Up until I met him, I never dated. I had plenty of friends and crushes. But no one would ever ask me out. And I was NOT about to ask someone out and be rejected. Many people are afraid of disabilities since they don’t know anything about them. So it truly does take a special guy or girl to ask out someone that has a wheelchair. Maybe not special, but someone certainly willing to look past the wheelchair. After my boyfriend and I broke up, I had more confidence to assert myself. After dating him, I realized I COULD be seen as attractive and there WERE guys that wanted to date me. They just needed the push. So I flirted more with other guys to let them know I was available and interested. It helped!!! 

My experience with guys is limited, yes. But I’d rather have a few good experiences than a bunch of crappy ones!!! I’ve gone out with maybe 10 guys. And I ended up getting married too. Wha????? The crippled girl can get married?! Shocking, I know!!! Even more shocking(Sarcasm), like nearly 60% of the population, I also got divorced. I won’t go into that. It was regular couples issues. The divorce had nothing to do with me being disabled. We just weren’t right for each other. After 4 years, we called it quits. OK….I called it quits. Whatevs. 

Now, about that S word…..SEX…….Yea, there may be people out there that cant partake. Please don’t assume that just because someone cant walk they also cant have sex. I can speak for myself and many other folks within the disability community and tell you that we CAN AND DO have sex. I wont go into those details either….But I bet we do it the same way you do. 🙂 And we can have babies…..able bodied babies….the traditional way….or in vitro….or through adoption. We have the same options as everyone else. 

WE ARE NO DIFFERENT!!! We have the same experiences as you. The only think holding us back is YOU…..Or people like you. Society really needs to stop assuming what we can and cannot do and just let us show you. Some of us (ummmm, not me—anymore) have self esteem issues. We feel unloved because we have never really had someone (other than family) to tell us we are beautiful and fall in love with us. Society fears us. Well, not all of society. Some of us, me included, have been so wonderfully lucky to find someone that looks past all the scars, the wheelchairs and other adaptive equipment. They see the heart and the personality and give us a chance to love and be loved. I hope you will too. 
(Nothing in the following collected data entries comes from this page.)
(** * Salesforce OAuth 2.0 / PKCE client for Expo: a shallow embedding

    The development follows the TypeScript sources:
    - [errors.ts]   the closed error taxonomy,
    - [storage.ts]  the two token stores ([SecureStorage], [BrowserStorage]),
    - [client.ts]   [SalesforceAuthClient] (signIn, signOut, getUserInfo,
                    isAuthenticated, exchangeCodeForToken),
    - [utils.ts]    the PKCE primitives (this file is not part of the
                    source tree at hand and is modelled from the
                    specification).

    Asynchronous code is modelled sequentially: every [await] is a bind of
    a small state-and-exception monad over a [world] that holds the four
    storage media, the log of issued HTTP requests and the entropy
    counter. *)

From Stdlib Require Import ZArith String Ascii List Bool Lia.
From stdpp Require Import gmap strings list fin_maps.

Local Open Scope Z_scope.
Local Open Scope string_scope.

(* ===================================================================== *)
(** * PKCE primitives *)
(* ===================================================================== *)

(** ** SHA-256 (FIPS 180-4) on 32-bit words held in [Z] *)

Module SHA256.

Definition wrap32 (x : Z) : Z := x mod 2 ^ 32.
Definition add32 (x y : Z) : Z := wrap32 (x + y).

Definition rotr (n x : Z) : Z :=
  Z.lor (Z.shiftr x n) (wrap32 (Z.shiftl x (32 - n))).
Definition shr (n x : Z) : Z := Z.shiftr x n.

Definition Ch (x y z : Z) : Z :=
  Z.lxor (Z.land x y) (Z.land (Z.lnot x) z).
Definition Maj (x y z : Z) : Z :=
  Z.lxor (Z.lxor (Z.land x y) (Z.land x z)) (Z.land y z).
Definition Sigma0 (x : Z) : Z :=
  Z.lxor (Z.lxor (rotr 2 x) (rotr 13 x)) (rotr 22 x).
Definition Sigma1 (x : Z) : Z :=
  Z.lxor (Z.lxor (rotr 6 x) (rotr 11 x)) (rotr 25 x).
Definition sigma0 (x : Z) : Z :=
  Z.lxor (Z.lxor (rotr 7 x) (rotr 18 x)) (shr 3 x).
Definition sigma1 (x : Z) : Z :=
  Z.lxor (Z.lxor (rotr 17 x) (rotr 19 x)) (shr 10 x).

(** The round constants are the first 32 bits of the fractional parts of
    the cube roots of the first 64 primes; the initial hash value, those of
    the square roots of the first 8. *)
Definition primes : list Z :=
  [2; 3; 5; 7; 11; 13; 17; 19; 23; 29; 31; 37; 41; 43; 47; 53;
   59; 61; 67; 71; 73; 79; 83; 89; 97; 101; 103; 107; 109; 113; 127; 131;
   137; 139; 149; 151; 157; 163; 167; 173; 179; 181; 191; 193; 197; 199;
   211; 223; 227; 229; 233; 239; 241; 251; 257; 263; 269; 271; 277; 281;
   283; 293; 307; 311].

(** Integer cube root, one bit at a time from bit [bits - 1] down. *)
Fixpoint cbrt_bits (bits : nat) (n r : Z) : Z :=
  match bits with
  | O => r
  | S b =>
      let r' := r + 2 ^ Z.of_nat b in
      cbrt_bits b n (if Z.leb (r' * r' * r') n then r' else r)
  end.

Definition cbrt_frac32 (p : Z) : Z := wrap32 (cbrt_bits 40 (p * 2 ^ 96) 0).
Definition sqrt_frac32 (p : Z) : Z := wrap32 (Z.sqrt (p * 2 ^ 64)).

Definition K : list Z := map cbrt_frac32 primes.

(** The eight working variables / the chaining value. *)
Record hash := mkHash
  { ha : Z; hb : Z; hc : Z; hd : Z; he : Z; hf : Z; hg : Z; hh : Z }.

Definition H0 : hash :=
  mkHash (sqrt_frac32 2) (sqrt_frac32 3) (sqrt_frac32 5) (sqrt_frac32 7)
         (sqrt_frac32 11) (sqrt_frac32 13) (sqrt_frac32 17) (sqrt_frac32 19).

(** Message padding: a 1 bit, zeros up to 56 mod 64, then the bit length
    as a 64-bit big-endian integer. *)
Definition be_bytes (n : nat) (x : Z) : list Z :=
  map (fun i => Z.land (Z.shiftr x (8 * Z.of_nat i)) 255) (rev (seq 0 n)).

Definition pad (msg : list Z) : list Z :=
  let len := Z.of_nat (length msg) in
  let zeros := Z.to_nat ((55 - len) mod 64) in
  (msg ++ 128 :: repeat 0 zeros ++ be_bytes 8 (8 * len))%list.

Fixpoint chunks {A} (size count : nat) (l : list A) : list (list A) :=
  match count with
  | O => []
  | S count' => firstn size l :: chunks size count' (skipn size l)
  end.
(** [func getDebugLogger(verbose bool) *log.Logger]: whether the logger is
    not nil. *)
Definition getDebugLogger (verbose : bool) : bool :=
  if verbose then true else false.

(** [func createLogger(filename string, verbose bool, out io.Writer)]: the
    writers of the logger, or an error. *)
Definition createLogger (filename : string) (verbose : bool) (out : writer)
  : option (list writer) :=
  if OpenFile filename then
    let writers := [File filename] in
    Some (if verbose then writers ++ [out] else writers)
  else None.

(** How the action of the application ends. *)
Inductive outcome : Type :=
| Help                                   (* cli.ShowAppHelp(c); os.Exit(1) *)
| Fatal (format : string) (calls : list AMQP.call)
      (* log.Fatalf or errLogger.Fatalf: the line, then os.Exit(1) *)
| Consume (calls : list AMQP.call) (c : ConsumerV1.Consumer)
          (errLogger infLogger : list writer).
      (* cons.Consume() is called *)

(** [app.Action] *)
Definition Action (f : Flags) : outcome :=
  if String.eqb (configuration f) "" then Help else
  let debugLogger := getDebugLogger (verbose f) in
  match LoadAndParse (configuration f) with
  | None => Fatal "failed parsing configuration: %s\n" []
  | Some (cfg, logs) =>
      match createLogger (Logs_Error logs) (verbose f) Stderr with
      | None => Fatal "failed creating error log: %s" []
      | Some errLogger =>
          match createLogger (Logs_Info logs) (verbose f) Stdout with
          | None => Fatal "failed creating info log: %s" []
          | Some infLogger =>
              let cfg :=
                if negb (String.eqb (queue_name f) "")
                then set_RabbitMq_Queue (queue_name f) cfg else cfg in
              match New b cfg with
              | (calls, _, Some _) => Fatal "failed creating consumer: %s" calls
              | (calls, cfg', None) =>
                  Consume calls
                    {| ConsumerV1.Queue := RabbitMq_Queue cfg';
                       ConsumerV1.DebugLogger := debugLogger |}
                    errLogger infLogger
              end
          end
      end
  end.
(** * Sketch.js (kandinsky-painter): a shallow embedding and its properties

    The sketch is one closure: a handful of mutable variables ([width],
    [height], [shapes], [strokes], [groups], [running], [last], [time]), a
    family of generators that draw from [Math.random], a family of draw
    routines that mutate one record and talk to a Canvas 2D context, the
    [frame] callback that re-arms itself through [requestAnimationFrame],
    and the public API [pause], [resume], [toggle], [destroy].

    Conventions of the embedding.
    - A JavaScript number is [number]: [NaN] or a finite value [Fin r] with
      [r] a real.  Finite doubles are idealised as reals: no rounding and no
      overflow to an infinity.  [NaN] is kept because the code relies on it
      ([time * 0.18 + s.phase || 0] with [s.phase] absent).
    - A record of the scene is a Rocq record with the fields its generator
      writes; the elements of [shapes] are told apart by a constructor in
      place of the [type] string.
    - The Canvas context is observed through the list of calls and property
      writes issued to it ([Cmd]), oldest first.
    - [Math.random] is a sequence of reals consumed in call order.
    - The creation of the canvas element is not embedded: the surface size
      is an [Env], and every statement holds for any size; [resize] is the
      function from the window to that size.
    - Because doubles round, a statement is made on the expression the code
      evaluates wherever a branch hangs on it (the tests of the wrap, on the
      moved centre), a range produced by [rand] is given with both of its
      ends, and a sum built frame after frame is described by its steps and
      its direction, not by a closed form. *)

From Stdlib Require Import Reals Lra Lia ZArith List String Ascii Bool.
From Stdlib Require Import Permutation Sorted.
Import ListNotations.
Or if you’re the one with the disability, I hope you will allow yourself to open up with whomever you’re attracted to and be willing to put your heart on the line. You may be hurt. But that experience doesn’t mean it occurred because you’re handicapped. Everyone gets hurt. You’ll never know what it’s like to truly love and be loved until you’ve been hurt. You must put yourself out there though. You wont find you’re soul-mate by being stuck in the house and not out meeting folks. Just don’t give up on love. Everyone deserves it no matter what their age, sexual orientation, race or disability. And as cliche as it sounds, it really will happen for you when the time is right.